(** C4 at its failing input.  With [pruneDepth = 0] the only unit is the root
    under the empty key, whose deletion does nothing: [prune] reports the
    unit as pruned and returns with the size still above the capacity. *)
Theorem prune_at_depth_zero_evicts_nothing :
  capacity (options depthZeroCache) = Some 100
  /\ size depthZeroCache = 150
  /\ fst (prune depthZeroCache 1)
     = Normal [([], SlotMap [(PString "a", Leaf 150 0 150)], 150)]
  /\ size (snd (prune depthZeroCache 1)) = 150
  /\ keys (snd (prune depthZeroCache 1)) = [[PString "a"]].
Proof. repeat split; reflexivity. Qed.

(** C9 at its failing input.  On the view of ["key1"], [sizeof] and [atime]
    look the prefix up again below the view's root and find nothing where
    the cache finds the entry; [insertMany] forwards the keys without the
    prefix, so the entry lands under the root, where [insertOne] puts it
    below the prefix. *)
Theorem partial_view_diverges :
  partial nestedCache [PString "key1"] = Normal (Some key1View)
  /\ CachePartial_sizeof key1View [PNumber 1] = Normal None
  /\ MemCache_sizeof nestedCache ([PString "key1"] ++ [PNumber 1]) = Normal (Some 40)
  /\ CachePartial_atime key1View [PNumber 1] = Normal None
  /\ atime nestedCache ([PString "key1"] ++ [PNumber 1]) = Normal (Some 0)
  /\ fst (CachePartial_get key1View [PNumber 1] false 1) = Normal (Some 40)
  /\ keys (snd (CachePartial_insertMany mockSizeof nestedCache key1View
                  [([PNumber 3], 7)] true 1))
     = [[PString "key1"; PNumber 1]; [PString "key1"; PNumber 2]; [PNumber 3]]
  /\ keys (snd (CachePartial_insertOne mockSizeof nestedCache key1View
                  [PNumber 3] 7 true 1))
     = [[PString "key1"; PNumber 1]; [PString "key1"; PNumber 2];
        [PString "key1"; PNumber 3]].
Proof. repeat split; reflexivity. Qed.









Lemma aggregate_size_invariant_witness :
  sizeInvariant
    (root (run stringSizeof neverNullish
             (snd (newMemCache stringSizeof cappedOptions
                     [([PString "key1"; PString "subkey1"], "value1.1"%string)] 0))
             [(1, OpInsertOne [PString "key1"; PString "subkey2"] "value1.2"%string true);
              (2, OpEnsure [PString "key2"] "value2"%string);
              (3, OpGet [PString "key1"; PString "subkey1"] true);
              (4, OpDeleteOne [PString "key1"; PString "subkey1"]);
              (5, OpInsertMany [([PString "key1"], "replaced"%string)] true);
              (6, OpPrune);
              (7, OpClear)]))
  = true.
Proof.
  apply (aggregate_size_invariant stringSizeof neverNullish).
  intros s. unfold stringSizeof. lia.
Defined.

(** ** Iteration *)

Section Iteration.
Context {V : Type}.
Implicit Types (nd rt child : Node V) (key p q prefix rel : list Primitive).
Implicit Types (cs : list (Primitive * Node V)) (h k : Primitive).
Implicit Types (c : MemCache V).

Lemma mapGet_In_key cs k child : mapGet cs k = Some child -> In (k, child) cs.
Proof.
  induction cs as [|[k0 v0] cs IH]; cbn [mapGet]; [discriminate|].
  key_cases k k0.
  - intros E. inversion E. now left.
  - intros G. right. now apply IH.
Qed.

Lemma iterNode_unfold nd prefix :
  iterNode nd prefix =
  match nd with
  | Leaf _ _ _ => [(prefix, nd)]
  | Branch children _ _ _ =>
      flat_map (fun e => iterNode (snd e) (prefix ++ [fst e])) children
  end.
Proof. destruct nd; reflexivity. Qed.

(** What the traversal yields: the leaves, each under the key that
    addresses it. *)
Lemma iterNode_spec nd : forall prefix key (n : Node V),
  wellFormed nd = true ->
  (In (key, n) (iterNode nd prefix) <->
   exists rel, key = prefix ++ rel /\ node nd rel = Normal (Some n)
               /\ isLeaf n = true).
Proof.
  induction nd as [v a s|cs a s c IH] using Node_induct; intros prefix key n W;
    rewrite iterNode_unfold.
  - split.
    + intros [E|[]]. inversion E; subst. exists []. rewrite app_nil_r. now repeat split.
    + intros [[|h t] [K [N L]]]; [|discriminate].
      rewrite app_nil_r in K. cbn [node] in N. inversion N; subst. now left.
  - apply wellFormed_Branch in W. destruct W as [ND [_ F]].
    rewrite Forall_forall in IH, F. split.
    + intros I. apply in_flat_map in I. destruct I as [[k child] [Ie I]].
      cbn [fst snd] in *.
      apply (IH _ Ie (prefix ++ [k]) key n (F _ Ie)) in I.
      destruct I as [rel [K [N L]]]. exists (k :: rel).
      rewrite <- app_assoc in K. cbn [app] in K.
      rewrite node_Branch, (In_mapGet _ _ _ ND Ie). now repeat split.
    + intros [[|h t] [K [N L]]].
      * cbn [node] in N. inversion N; subst. discriminate.
      * rewrite node_Branch in N. destruct (mapGet cs h) as [child|] eqn:G;
          [|discriminate].
        apply mapGet_In_key in G. apply in_flat_map. exists (h, child).
        split; [assumption|]. cbn [fst snd].
        apply (IH _ G (prefix ++ [h]) key n (F _ G)).
        exists t. rewrite <- app_assoc. now repeat split.
Qed.

Lemma iterNode_leaves nd : forall prefix kn,
  In kn (iterNode nd prefix) -> isLeaf (snd kn) = true.
Proof.
  induction nd as [v a s|cs a s c IH] using Node_induct; intros prefix kn I;
    rewrite iterNode_unfold in I.
  - destruct I as [E|[]]. now subst.
  - apply in_flat_map in I. destruct I as [e [Ie I]].
    rewrite Forall_forall in IH. exact (IH _ Ie _ _ I).
Qed.

(** Without a prune depth the units of eviction are the leaves, in the
    order of the iteration. *)
Lemma flatten_None_iterNode nd : forall prefix,
  flatten None nd prefix = map unitOf (iterNode nd prefix).
Proof.
  induction nd as [v a s|cs a s c IH] using Node_induct; intros prefix;
    rewrite flatten_unfold, iterNode_unfold; [reflexivity|].
  cbn [depthReached isLeaf orb].
  induction cs as [|e cs IHcs]; [reflexivity|].
  inversion IH as [|? ? He Hcs]; subst.
  cbn [flat_map]. rewrite map_app, He, (IHcs Hcs). reflexivity.
Qed.

Lemma pairwiseApart_NoDup (units : list (Unit V)) :
  pairwiseApart units -> NoDup (map unitKey units).
Proof.
  unfold pairwiseApart. induction 1 as [|u units F A IH]; cbn [map]; constructor;
    [|assumption].
  intros I. apply in_map_iff in I. destruct I as [u' [E I]].
  rewrite Forall_forall in F. destruct (F u' I) as [A1 _].
  rewrite E in A1. clear -A1.
  induction (unitKey u) as [|x l IHl]; [discriminate|].
  rewrite isPrefix_cons_same in A1. auto.
Qed.

Lemma iterNode_keys_NoDup nd prefix :
  wellFormed nd = true -> NoDup (map fst (iterNode nd prefix)).
Proof.
  intros W. pose proof (pairwiseApart_NoDup _ (flatten_pairwiseApart None nd prefix W)) as N.
  rewrite flatten_None_iterNode, map_map in N. exact N.
Qed.

Lemma keys_nodes c : keys c = map fst (CachePartial_nodes (rootPartial c)).
Proof.
  unfold keys, entries, CachePartial_nodes. cbn [rootPartial partialRoot].
  pose proof (iterNode_leaves (root c) []) as L.
  induction (iterNode (root c) []) as [|[k n] l IH]; [reflexivity|].
  cbn [flat_map map fst snd].
  assert (Ln : isLeaf n = true) by (apply (L (k, n)); now left).
  destruct n as [v a s|cs a s cnt]; [|discriminate].
  cbn [app map fst]. f_equal. apply IH. intros kn I. apply L. now right.
Qed.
________________
What you have to do: Which lines in the entries above contain "left"? Pull each of them out.

Solution to this task:
  - intros E. inversion E. now left.
      rewrite app_nil_r in K. cbn [node] in N. inversion N; subst. now left.
  assert (Ln : isLeaf n = true) by (apply (L (k, n)); now left).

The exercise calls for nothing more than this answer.